The efficiency of measurement scheme Ss relative to scheme St is calculated as

$$ RE=\frac{\mathit{\operatorname{var}}{\left(\hat{\theta}\right)}_{S_t}}{\mathit{\operatorname{var}}{\left(\hat{\theta}\right)}_{S_s}}, $$
(6)

where the numerator and denominator are the variance of the treatment effect estimator obtained with schemes St and Ss, and s, t = 1, 2, 3, 4, 5, respectively. The inverse of the relative efficiency indicates how often measurement scheme Ss should be replicated to do as well as St. In most practical situations, relative efficiencies above 0.8 or 0.9 are favored. RE = 0.9 implies that a trial with scheme Ss should include \( \left(\frac{1}{0.9}-1\right)\times 100\%=11\% \) extra clusters to do as well as a trial with scheme St; for RE = 0.8 an increase of 25% is needed.

The two top panels of Fig. 3 show the efficiency of measurements schemes S2S5 relative to measurement scheme S1 as a function of the number of subjects per cluster-period m and for two different values of the number of weeks R. This figure holds for (ρ, 1 − r) = (0.025,0.05). As is obvious, lower efficiency is achieved when measurements are taken on fewer days. The relative efficiencies of measurement schemes S3 and S4 are almost the same, since both include four days. The lag between the first and the last day is larger for scheme S3 than for S4, and hence it has a slightly larger relative efficiency. A similar finding holds for longitudinal intervention studies with repeated measurements within subjects (Moerbeek, 2008): higher efficiency is achieved when study duration increases (while keeping the number of days constant). The loss in efficiency may be considerable: in most scenarios considered in Fig. 3 it is below 0.9, and in extreme cases it may be as low as 0.47.

Fig. 3
figure 3

Efficiency of the treatment effect estimator for various measurement schemes (separate lines) as compared to scheme 1 (top panels) and scheme 2 (bottom panels), as a function of the number of measurements per cluster-period m (horizontal axis) and the number of weeks R (separate panels). Intraclass correlation coefficient ρ = 0.025 and decay parameter 1 − r = 0.05

For any measurement scheme S2 through S5, the loss of efficiency is larger for small numbers of subjects per cluster-period m and for small numbers of weeks R. This is unfortunate since, as was shown in Fig. 2, the highest variance is achieved with the lowest number of subjects per cluster-period and lowest number of weeks. In other words, the combination (m, R) with highest variance suffers the most from not measuring on all seven days of the week.

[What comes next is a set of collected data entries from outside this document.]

Lemma availableLoop_members todo : forall providers called result called',
  availableLoop providerMetadata t todo providers called = (Normal result, called') ->
  forall item, item ∈ result ->
    item ∈ providers
    \/ (item ∈ todo
        /\ exists descriptor,
             metadataOf providerMetadata (ProviderMetadata.id (metadata item))
             = Some descriptor
             /\ awaitIsAvailableBy descriptor = Normal true).
Proof.
  induction todo as [|provider rest IH]; intros providers called result called' Hrun item Hin.
  - simpl in Hrun. inversion Hrun; subst. now left.
  - simpl in Hrun. unfold getProviderMetadata in Hrun.
    destruct (metadataOf providerMetadata (ProviderMetadata.id (metadata provider)))
      as [descriptor|] eqn:Hmeta; [|discriminate].
    simpl in Hrun.
    destruct (awaitIsAvailableBy descriptor) as [isAvailable|] eqn:Hawait; [|discriminate].
    destruct (IH _ _ _ _ Hrun item Hin) as [Hacc | [Hrest Hok]].
    + destruct isAvailable; [|now left].
      apply elem_of_app in Hacc as [Hacc | Hhere]; [now left|].
      apply list_elem_of_singleton in Hhere as ->.
      right. split; [apply list_elem_of_here | eauto].
    + right. split; [now apply elem_of_cons; right | exact Hok].
Qed.

Lemma availableProvidersMetadata_members st item :
  item ∈ availableProvidersMetadata providerMetadata t st ->
  item ∈ allProvidersMetadata providerMetadata t st
  /\ exists descriptor,
       metadataOf providerMetadata (ProviderMetadata.id (metadata item)) = Some descriptor
       /\ awaitIsAvailableBy descriptor = Normal true.
Proof.
  unfold availableProvidersMetadata, availableProvidersCallback.
  destruct (availableLoop providerMetadata t (allProvidersMetadata providerMetadata t st) [] [])
    as [[result|e] called] eqn:Hrun; simpl; [|intros H; inversion H].
  intros Hin.
  destruct (availableLoop_members _ _ _ _ _ Hrun item Hin) as [Hnil | H];
    [inversion Hnil | exact H].
Qed.

Lemma ofCategory_members c l item :
  item ∈ ofCategory c l
  <-> item ∈ l /\ ProviderMetadata.category (metadata item) = c.
Proof.
  unfold ofCategory. rewrite list_elem_of_In, filter_In, <- list_elem_of_In.
  split; intros [Hin Hc]; (split; [exact Hin|]).
  - destruct (ProviderMetadata.category (metadata item)), c; simpl in Hc; congruence.
  - rewrite Hc. now destruct c.
Qed.

Lemma configuredOnly_members st l item :
  item ∈ configuredOnly st l
  <-> item ∈ l /\ configuredProviders st !! ProviderMetadata.id (metadata item) = Some true.
Proof.
  unfold configuredOnly. rewrite list_elem_of_In, filter_In, <- list_elem_of_In.
  split; intros [Hin Hc]; (split; [exact Hin|]).
  - destruct (configuredProviders st !! ProviderMetadata.id (metadata item)) as [[|]|];
      simpl in Hc; congruence.
  - now rewrite Hc.
Qed.

End Views.

(** X10.  The views offered to the settings pages.  An item of the chat,
    speech or transcription view is an item of [allProvidersMetadata] of
    that category whose availability predicate resolved to true, so a
    provider of category [embed] is in none of them and no item is in two
    of them; an item of a configured view is an item of the view of the
    same category that is recorded as configured. *)
Theorem category_views
    (providerMetadata : list (string * ProviderMetadata.t))
    (t : string -> string -> string) (st : Store) (item : LocalizedMetadata) :
  let views := [ (chat, allChatProvidersMetadata providerMetadata t st,
                  configuredChatProvidersMetadata providerMetadata t st);
                 (speech, allAudioSpeechProvidersMetadata providerMetadata t st,
                  configuredSpeechProvidersMetadata providerMetadata t st);
                 (transcription, allAudioTranscriptionProvidersMetadata providerMetadata t st,
                  configuredTranscriptionProvidersMetadata providerMetadata t st) ] in
  forall c all configured, (c, all, configured) ∈ views ->
    (item ∈ all ->
       item ∈ allProvidersMetadata providerMetadata t st
       /\ ProviderMetadata.category (metadata item) = c
       /\ ProviderMetadata.category (metadata item) <> embed
       /\ (exists descriptor,
             metadataOf providerMetadata (ProviderMetadata.id (metadata item))
             = Some descriptor
             /\ awaitIsAvailableBy descriptor = Normal true)
       /\ forall c' all' configured', (c', all', configured') ∈ views -> c' <> c ->
            item ∉ all')
    /\ (item ∈ configured <->
          item ∈ all
          /\ configuredProviders st !! ProviderMetadata.id (metadata item) = Some true).
Proof.
  intros views c all configured Hview.
  assert (Hshape : forall c0 all0 configured0, (c0, all0, configured0) ∈ views ->
            all0 = ofCategory c0 (availableProvidersMetadata providerMetadata t st)
            /\ configured0 = configuredOnly st all0 /\ c0 <> embed).
  { intros c0 all0 configured0 Hin. subst views.
    repeat (apply elem_of_cons in Hin as [Hin|Hin];
            [inversion Hin; subst; repeat split; discriminate|]).
    inversion Hin. }
  destruct (Hshape _ _ _ Hview) as (-> & -> & Hc).
  split.
  - intros Hin. apply ofCategory_members in Hin as [Hin Hcat].
    destruct (availableProvidersMetadata_members _ _ _ _ Hin) as [Hall Hok].
    split; [exact Hall|]. split; [exact Hcat|]. split; [congruence|]. split; [exact Hok|].
    intros c' all' configured' Hview' Hne.
    destruct (Hshape _ _ _ Hview') as (-> & _ & _).
    intros Hin'. apply ofCategory_members in Hin' as [_ Hcat']. congruence.
  - apply configuredOnly_members.
Qed.

Lemma category_views_witness :
  let item := mkLocalized (ollama isAbsoluteUrl_spec onlineListModels offlineFetch)
                "Ollama" "ollama.com" (Some true) in
  (item ∈ allChatProvidersMetadata onlineTable untranslated cachedStore ->
     item ∈ allProvidersMetadata onlineTable untranslated cachedStore
     /\ ProviderMetadata.category (metadata item) = chat
     /\ ProviderMetadata.category (metadata item) <> embed
     /\ (exists descriptor,
           metadataOf onlineTable (ProviderMetadata.id (metadata item)) = Some descriptor
           /\ awaitIsAvailableBy descriptor = Normal true)
     /\ forall c' all' configured',
          (c', all', configured')
          ∈ [ (chat, allChatProvidersMetadata onlineTable untranslated cachedStore,
               configuredChatProvidersMetadata onlineTable untranslated cachedStore);
              (speech, allAudioSpeechProvidersMetadata onlineTable untranslated cachedStore,
               configuredSpeechProvidersMetadata onlineTable untranslated cachedStore);
              (transcription,
               allAudioTranscriptionProvidersMetadata onlineTable untranslated cachedStore,
               configuredTranscriptionProvidersMetadata onlineTable untranslated cachedStore) ] ->
          c' <> chat -> item ∉ all')
  /\ (item ∈ configuredChatProvidersMetadata onlineTable untranslated cachedStore <->
        item ∈ allChatProvidersMetadata onlineTable untranslated cachedStore
        /\ configuredProviders cachedStore !! ProviderMetadata.id (metadata item) = Some true).
Proof.
  intros item.
  apply (category_views onlineTable untranslated cachedStore item chat).
  apply list_elem_of_here.
Defined.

In the two top panels of Fig. 3, the scheme with measurements on all seven days is used as reference for calculating the relative efficiency. It is of course possible to use any other measurement scheme as reference, for instance the scheme with measurements on the five workdays (scheme S2). The results of this comparison are presented in the two bottom panels of Fig. 3. The schemes with four days (S3 and S4) have relative efficiencies above 0.8, so taking measurements on four rather than five workdays of the week requires a slight increase in the number of clusters. As is obvious, the measurement scheme with just three days performs worst; the relative efficiency can be as low as 0.65.

Figures S3a–S3d in the online supplement present results for four different combinations (ρ, 1 − r). For a given decay, the loss in efficiency is slightly higher if the intraclass correlation is lower. Furthermore, for a given intraclass correlation, the loss in efficiency is slightly higher if the decay is higher. As we saw in the previous section (Fig. 2), the largest variance of the treatment effect estimator was observed for high intraclass correlation and low decay. Thus the combination (ρ, 1 − r) with the highest variance suffers the least from measuring on fewer days of the week. The figures in the supplement also show that for the other combinations (ρ, 1 − r), the relative efficiencies of schemes S3 and S4 differ somewhat more than for (ρ, 1 − r) = (0.025,0.05).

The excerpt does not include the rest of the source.